(Records to process begins)
(** C7.  [normalizeNode] throws the no-tag error, which carries the debug
    label, on a node whose tag name is absent or empty; a node without a
    tag name anywhere below makes the call throw as well, with that same
    error unless the descent is cut short by the redefinition error of a
    node that binds one attribute name to two values; and every node, at
    every depth, of a tree returned by [normalizeNode] or by
    [generateAbstractTree] has a non-empty tag. *)
Theorem normalizeNode_tag_invariant (debugName : option string) :
  (forall node,
      no_tag (tagName node) = true ->
      normalizeNode node debugName
      = Throw (TypeError (show_optional debugName
                          +:+ " Element should have no no-tag node")))
  /\ (forall node n,
        n ∈ subnodes node -> no_tag (tagName n) = true ->
        exists e,
          normalizeNode node debugName = Throw e
          /\ (e = no_tag_error debugName
              \/ exists n' a, n' ∈ subnodes node /\ ~ functional (attrs n')
                              /\ a ∈ attrs n' /\ e = redefine_error (name a)))
  /\ (forall node t,
        normalizeNode node debugName = OK t ->
        Forall (fun a => tag a <> "") (abstract_subnodes t))
  /\ (forall node t,
        generateAbstractTree node debugName = OK t ->
        Forall (fun a => tag a <> "") (abstract_subnodes t)).
Proof.
  split; [|split; [|split]].
  - intros node Htag. rewrite normalizeNode_unfold, Htag. reflexivity.
  - intros node n Hn Htag.
    pose proof (normalizeNode_no_tag_below debugName node n Hn Htag) as Hret.
    destruct (normalizeNode node debugName) as [t|e] eqn:He; [discriminate|].
    exists e. split; [reflexivity|]. apply (normalizeNode_Throw debugName node e He).
  - intros node t. apply normalizeNode_tags.
  - intros node t Ht.
    destruct (generateAbstractTree_returns node debugName) as (root & _ & Heq).
    + rewrite Ht. reflexivity.
    + rewrite Heq in Ht. apply (normalizeNode_tags debugName root t Ht).
Qed.

Lemma normalizeNode_tag_invariant_witness :
  normalizeNode (mkNode "#text" None [] []) (Some "close")
  = Throw (TypeError "close Element should have no no-tag node")
  /\ (exists e, normalizeNode svg_text_child (Some "close") = Throw e)
  /\ (exists t, normalizeNode svg_close (Some "close") = OK t
                /\ Forall (fun a => tag a <> "") (abstract_subnodes t))
  /\ (exists t, generateAbstractTree (Some svg_close) (Some "close") = OK t
                /\ Forall (fun a => tag a <> "") (abstract_subnodes t)).
Proof.
  destruct (normalizeNode_tag_invariant (Some "close")) as (H1 & H2 & H3 & H4).
  split; [|split; [|split]].
  - apply (H1 (mkNode "#text" None [] [])). reflexivity.
  - destruct (H2 svg_text_child (mkNode "#text" None [] [])) as (e & He & _).
    + vm_compute. do 2 apply list_elem_of_further. apply list_elem_of_here.
    + reflexivity.
    + exists e. exact He.
  - destruct (normalizeNode svg_close (Some "close")) as [t|e] eqn:Ht.
    + exists t. split; [reflexivity|]. apply (H3 svg_close t Ht).
    + vm_compute in Ht. discriminate.
  - destruct (generateAbstractTree (Some svg_close) (Some "close")) as [t|e] eqn:Ht.
    + exists t. split; [reflexivity|]. apply (H4 (Some svg_close) t Ht).
    + vm_compute in Ht. discriminate.
Defined.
(Records to process ends)
Assignment:
Please output exactly the lines between the one holding "every depth, of" and the one holding "functional (attrs n')" in the records above, inclusive, and nothing more.

Exercise output:
    every depth, of a tree returned by [normalizeNode] or by
    [generateAbstractTree] has a non-empty tag. *)
Theorem normalizeNode_tag_invariant (debugName : option string) :
  (forall node,
      no_tag (tagName node) = true ->
      normalizeNode node debugName
      = Throw (TypeError (show_optional debugName
                          +:+ " Element should have no no-tag node")))
  /\ (forall node n,
        n ∈ subnodes node -> no_tag (tagName n) = true ->
        exists e,
          normalizeNode node debugName = Throw e
          /\ (e = no_tag_error debugName
              \/ exists n' a, n' ∈ subnodes node /\ ~ functional (attrs n')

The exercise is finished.